* _WHAT TO DO_:
Nothing is needed except the lines below that run from the one with "Lemma desired_digest_inj a" through the one with "(au_mode a = au_mode", repeated exactly.

[Stored dataset items]
··········
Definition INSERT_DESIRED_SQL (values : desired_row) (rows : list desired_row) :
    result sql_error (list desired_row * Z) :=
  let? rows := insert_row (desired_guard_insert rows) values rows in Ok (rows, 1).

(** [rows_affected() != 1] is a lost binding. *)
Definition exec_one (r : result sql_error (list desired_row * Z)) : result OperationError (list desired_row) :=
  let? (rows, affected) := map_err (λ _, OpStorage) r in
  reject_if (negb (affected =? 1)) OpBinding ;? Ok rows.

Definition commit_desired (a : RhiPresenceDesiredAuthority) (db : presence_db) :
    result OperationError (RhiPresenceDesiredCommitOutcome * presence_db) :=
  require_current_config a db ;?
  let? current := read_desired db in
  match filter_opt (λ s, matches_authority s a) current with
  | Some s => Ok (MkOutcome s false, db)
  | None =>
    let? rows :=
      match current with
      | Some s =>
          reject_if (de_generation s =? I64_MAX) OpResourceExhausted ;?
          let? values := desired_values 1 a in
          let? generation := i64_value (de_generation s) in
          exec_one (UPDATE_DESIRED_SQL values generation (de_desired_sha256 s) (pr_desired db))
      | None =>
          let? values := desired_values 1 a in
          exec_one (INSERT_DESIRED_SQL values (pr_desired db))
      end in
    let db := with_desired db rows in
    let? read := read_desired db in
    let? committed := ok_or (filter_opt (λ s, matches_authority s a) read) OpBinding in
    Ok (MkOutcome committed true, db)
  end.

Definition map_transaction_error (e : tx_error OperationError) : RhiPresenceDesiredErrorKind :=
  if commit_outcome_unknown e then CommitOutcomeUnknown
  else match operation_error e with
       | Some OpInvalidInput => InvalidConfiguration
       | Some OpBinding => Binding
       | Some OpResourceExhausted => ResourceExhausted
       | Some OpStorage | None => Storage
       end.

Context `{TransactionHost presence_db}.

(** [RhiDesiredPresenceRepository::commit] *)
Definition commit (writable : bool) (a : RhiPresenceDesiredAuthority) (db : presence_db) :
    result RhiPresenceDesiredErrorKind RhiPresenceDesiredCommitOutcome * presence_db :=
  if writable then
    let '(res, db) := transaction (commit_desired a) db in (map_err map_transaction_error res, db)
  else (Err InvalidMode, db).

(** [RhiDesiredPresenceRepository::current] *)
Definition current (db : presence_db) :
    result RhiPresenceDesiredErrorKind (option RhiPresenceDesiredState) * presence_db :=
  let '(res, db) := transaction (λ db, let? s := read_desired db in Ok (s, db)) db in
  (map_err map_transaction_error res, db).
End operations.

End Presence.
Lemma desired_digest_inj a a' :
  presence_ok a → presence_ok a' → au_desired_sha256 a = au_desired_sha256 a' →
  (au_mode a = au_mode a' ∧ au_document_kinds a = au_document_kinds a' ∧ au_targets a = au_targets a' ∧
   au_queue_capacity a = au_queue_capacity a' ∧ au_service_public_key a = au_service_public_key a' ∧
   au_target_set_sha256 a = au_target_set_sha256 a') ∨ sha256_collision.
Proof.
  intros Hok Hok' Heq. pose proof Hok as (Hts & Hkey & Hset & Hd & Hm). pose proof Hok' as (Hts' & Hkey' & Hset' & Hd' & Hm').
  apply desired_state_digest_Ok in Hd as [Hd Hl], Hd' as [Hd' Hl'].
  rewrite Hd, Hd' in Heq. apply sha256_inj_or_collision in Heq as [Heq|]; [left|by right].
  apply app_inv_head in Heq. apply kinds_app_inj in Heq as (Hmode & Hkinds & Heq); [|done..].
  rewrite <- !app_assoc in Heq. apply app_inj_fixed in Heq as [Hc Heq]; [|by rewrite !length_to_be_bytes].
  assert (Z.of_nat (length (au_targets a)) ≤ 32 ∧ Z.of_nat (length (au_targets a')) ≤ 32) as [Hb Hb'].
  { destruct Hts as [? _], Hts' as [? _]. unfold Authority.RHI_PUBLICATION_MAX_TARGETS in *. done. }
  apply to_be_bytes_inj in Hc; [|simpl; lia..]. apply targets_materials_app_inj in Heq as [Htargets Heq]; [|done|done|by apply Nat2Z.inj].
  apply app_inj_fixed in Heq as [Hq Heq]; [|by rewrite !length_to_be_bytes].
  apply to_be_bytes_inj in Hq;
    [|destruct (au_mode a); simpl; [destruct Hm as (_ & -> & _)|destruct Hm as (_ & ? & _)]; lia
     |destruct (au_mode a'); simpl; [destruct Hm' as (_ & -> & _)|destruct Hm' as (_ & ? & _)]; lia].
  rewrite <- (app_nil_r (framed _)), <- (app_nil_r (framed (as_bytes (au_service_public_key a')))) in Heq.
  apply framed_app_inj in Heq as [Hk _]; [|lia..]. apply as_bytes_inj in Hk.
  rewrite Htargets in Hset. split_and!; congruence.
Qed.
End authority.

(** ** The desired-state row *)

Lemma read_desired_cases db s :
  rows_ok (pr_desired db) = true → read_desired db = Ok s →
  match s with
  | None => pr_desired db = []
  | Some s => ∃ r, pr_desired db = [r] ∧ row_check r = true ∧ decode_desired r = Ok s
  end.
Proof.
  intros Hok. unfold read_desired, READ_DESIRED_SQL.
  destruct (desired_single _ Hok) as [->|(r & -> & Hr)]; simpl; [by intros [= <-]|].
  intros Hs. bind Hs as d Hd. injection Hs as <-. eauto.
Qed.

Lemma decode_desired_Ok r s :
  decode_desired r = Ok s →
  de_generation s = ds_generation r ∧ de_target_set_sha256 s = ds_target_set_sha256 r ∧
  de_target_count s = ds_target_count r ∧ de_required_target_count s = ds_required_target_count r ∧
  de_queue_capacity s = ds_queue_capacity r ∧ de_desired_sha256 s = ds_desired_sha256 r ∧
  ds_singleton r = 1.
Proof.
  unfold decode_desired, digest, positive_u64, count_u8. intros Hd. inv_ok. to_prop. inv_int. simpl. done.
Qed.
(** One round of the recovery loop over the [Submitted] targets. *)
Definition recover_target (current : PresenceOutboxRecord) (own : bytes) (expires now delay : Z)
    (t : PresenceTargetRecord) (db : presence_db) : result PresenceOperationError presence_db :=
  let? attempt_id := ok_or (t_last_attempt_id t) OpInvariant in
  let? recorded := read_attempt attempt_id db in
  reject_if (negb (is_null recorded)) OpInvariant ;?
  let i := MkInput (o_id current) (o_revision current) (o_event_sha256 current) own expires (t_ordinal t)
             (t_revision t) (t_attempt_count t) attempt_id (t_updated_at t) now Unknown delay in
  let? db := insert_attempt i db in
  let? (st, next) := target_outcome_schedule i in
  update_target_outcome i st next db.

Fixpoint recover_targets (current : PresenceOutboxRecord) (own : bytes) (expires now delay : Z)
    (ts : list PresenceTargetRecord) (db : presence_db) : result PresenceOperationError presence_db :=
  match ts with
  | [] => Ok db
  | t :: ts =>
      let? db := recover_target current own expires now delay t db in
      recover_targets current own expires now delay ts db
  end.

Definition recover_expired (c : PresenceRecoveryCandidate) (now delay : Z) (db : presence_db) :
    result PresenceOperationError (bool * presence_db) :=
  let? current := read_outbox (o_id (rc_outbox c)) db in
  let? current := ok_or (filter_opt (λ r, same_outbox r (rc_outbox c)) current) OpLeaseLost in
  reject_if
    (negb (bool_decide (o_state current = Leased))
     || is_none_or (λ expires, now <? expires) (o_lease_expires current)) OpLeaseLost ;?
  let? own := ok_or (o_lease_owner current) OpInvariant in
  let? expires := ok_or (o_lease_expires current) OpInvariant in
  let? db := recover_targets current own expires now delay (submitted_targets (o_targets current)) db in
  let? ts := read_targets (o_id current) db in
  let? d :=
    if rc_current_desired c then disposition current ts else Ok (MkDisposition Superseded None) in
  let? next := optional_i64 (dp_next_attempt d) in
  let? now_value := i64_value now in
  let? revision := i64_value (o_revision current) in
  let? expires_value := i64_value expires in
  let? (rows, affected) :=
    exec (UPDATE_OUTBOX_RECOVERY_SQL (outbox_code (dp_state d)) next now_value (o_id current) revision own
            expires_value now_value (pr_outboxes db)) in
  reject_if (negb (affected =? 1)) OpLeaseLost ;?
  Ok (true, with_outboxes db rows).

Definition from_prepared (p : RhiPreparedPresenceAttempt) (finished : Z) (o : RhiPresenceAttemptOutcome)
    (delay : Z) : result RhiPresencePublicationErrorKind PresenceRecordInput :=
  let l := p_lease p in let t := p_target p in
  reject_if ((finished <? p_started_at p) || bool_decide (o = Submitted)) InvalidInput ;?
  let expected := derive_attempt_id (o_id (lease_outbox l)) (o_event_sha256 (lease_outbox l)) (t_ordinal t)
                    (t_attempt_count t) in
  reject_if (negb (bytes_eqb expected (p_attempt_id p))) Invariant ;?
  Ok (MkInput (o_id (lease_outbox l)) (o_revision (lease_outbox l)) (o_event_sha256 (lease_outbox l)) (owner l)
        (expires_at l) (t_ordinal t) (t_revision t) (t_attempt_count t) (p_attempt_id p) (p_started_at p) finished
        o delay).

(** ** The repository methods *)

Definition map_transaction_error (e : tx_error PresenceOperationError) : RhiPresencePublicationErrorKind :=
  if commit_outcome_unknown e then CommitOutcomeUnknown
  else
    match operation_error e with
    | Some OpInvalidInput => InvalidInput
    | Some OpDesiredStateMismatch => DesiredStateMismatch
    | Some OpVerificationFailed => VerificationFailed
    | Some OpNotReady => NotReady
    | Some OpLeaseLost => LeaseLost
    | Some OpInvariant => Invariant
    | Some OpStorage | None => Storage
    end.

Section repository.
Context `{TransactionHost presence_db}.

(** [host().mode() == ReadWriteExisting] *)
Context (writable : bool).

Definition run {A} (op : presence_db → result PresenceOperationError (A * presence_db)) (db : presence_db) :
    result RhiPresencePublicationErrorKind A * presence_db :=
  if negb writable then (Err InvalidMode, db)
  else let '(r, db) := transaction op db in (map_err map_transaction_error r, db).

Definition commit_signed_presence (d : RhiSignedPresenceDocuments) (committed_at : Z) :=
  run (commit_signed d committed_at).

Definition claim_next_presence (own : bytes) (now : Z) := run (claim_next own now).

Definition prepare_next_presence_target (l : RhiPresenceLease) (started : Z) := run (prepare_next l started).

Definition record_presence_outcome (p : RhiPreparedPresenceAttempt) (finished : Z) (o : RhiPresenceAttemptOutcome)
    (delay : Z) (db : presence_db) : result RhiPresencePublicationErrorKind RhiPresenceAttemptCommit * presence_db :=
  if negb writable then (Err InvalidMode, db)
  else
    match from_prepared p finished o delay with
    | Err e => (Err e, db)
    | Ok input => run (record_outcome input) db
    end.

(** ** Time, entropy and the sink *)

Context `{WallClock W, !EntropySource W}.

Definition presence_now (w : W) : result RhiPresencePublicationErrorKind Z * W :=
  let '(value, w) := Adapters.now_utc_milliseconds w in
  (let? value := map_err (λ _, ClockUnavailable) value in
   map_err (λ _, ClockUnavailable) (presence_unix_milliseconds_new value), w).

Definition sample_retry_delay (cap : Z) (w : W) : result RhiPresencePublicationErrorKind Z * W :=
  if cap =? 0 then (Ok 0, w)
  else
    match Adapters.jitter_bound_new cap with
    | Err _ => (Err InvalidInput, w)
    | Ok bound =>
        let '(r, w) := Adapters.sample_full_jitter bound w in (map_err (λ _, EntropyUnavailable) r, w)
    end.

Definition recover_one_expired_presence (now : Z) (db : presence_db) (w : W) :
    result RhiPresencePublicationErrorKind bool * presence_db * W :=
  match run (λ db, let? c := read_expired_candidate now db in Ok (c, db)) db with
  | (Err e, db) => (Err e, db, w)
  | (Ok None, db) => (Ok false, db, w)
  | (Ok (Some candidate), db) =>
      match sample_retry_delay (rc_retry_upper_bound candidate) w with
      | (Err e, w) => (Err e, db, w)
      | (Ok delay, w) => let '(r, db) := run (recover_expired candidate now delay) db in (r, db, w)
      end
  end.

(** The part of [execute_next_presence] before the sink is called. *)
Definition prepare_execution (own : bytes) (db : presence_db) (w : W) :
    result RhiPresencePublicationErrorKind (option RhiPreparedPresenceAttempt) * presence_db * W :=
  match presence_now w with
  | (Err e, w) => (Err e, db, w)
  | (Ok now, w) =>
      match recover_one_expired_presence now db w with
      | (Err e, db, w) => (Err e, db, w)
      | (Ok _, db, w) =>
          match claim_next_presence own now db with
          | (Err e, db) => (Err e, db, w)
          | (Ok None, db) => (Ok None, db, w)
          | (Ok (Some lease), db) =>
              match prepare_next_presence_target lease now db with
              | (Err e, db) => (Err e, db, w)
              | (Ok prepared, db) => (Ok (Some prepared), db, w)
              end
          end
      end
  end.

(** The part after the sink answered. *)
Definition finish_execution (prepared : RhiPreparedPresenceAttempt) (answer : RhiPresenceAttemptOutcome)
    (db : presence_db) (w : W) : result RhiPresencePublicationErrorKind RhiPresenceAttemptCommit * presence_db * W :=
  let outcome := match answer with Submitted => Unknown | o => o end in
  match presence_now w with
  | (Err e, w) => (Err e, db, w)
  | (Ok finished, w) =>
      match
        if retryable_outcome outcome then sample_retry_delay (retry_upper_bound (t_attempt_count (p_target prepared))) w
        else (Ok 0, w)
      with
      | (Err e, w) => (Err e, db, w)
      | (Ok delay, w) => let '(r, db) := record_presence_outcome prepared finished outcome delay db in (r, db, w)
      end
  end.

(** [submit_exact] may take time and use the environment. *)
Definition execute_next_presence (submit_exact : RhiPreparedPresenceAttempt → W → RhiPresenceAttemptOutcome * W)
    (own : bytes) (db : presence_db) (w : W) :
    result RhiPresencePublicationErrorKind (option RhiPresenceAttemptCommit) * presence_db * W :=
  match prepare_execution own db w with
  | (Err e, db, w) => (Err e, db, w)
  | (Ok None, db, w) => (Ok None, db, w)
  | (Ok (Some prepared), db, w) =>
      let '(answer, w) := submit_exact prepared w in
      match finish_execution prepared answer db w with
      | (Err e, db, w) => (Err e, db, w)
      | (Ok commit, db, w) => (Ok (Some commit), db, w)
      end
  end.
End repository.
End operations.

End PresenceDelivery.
··········
* _WRITTEN RESPONSE_:
Lemma desired_digest_inj a a' :
  presence_ok a → presence_ok a' → au_desired_sha256 a = au_desired_sha256 a' →
  (au_mode a = au_mode a' ∧ au_document_kinds a = au_document_kinds a' ∧ au_targets a = au_targets a' ∧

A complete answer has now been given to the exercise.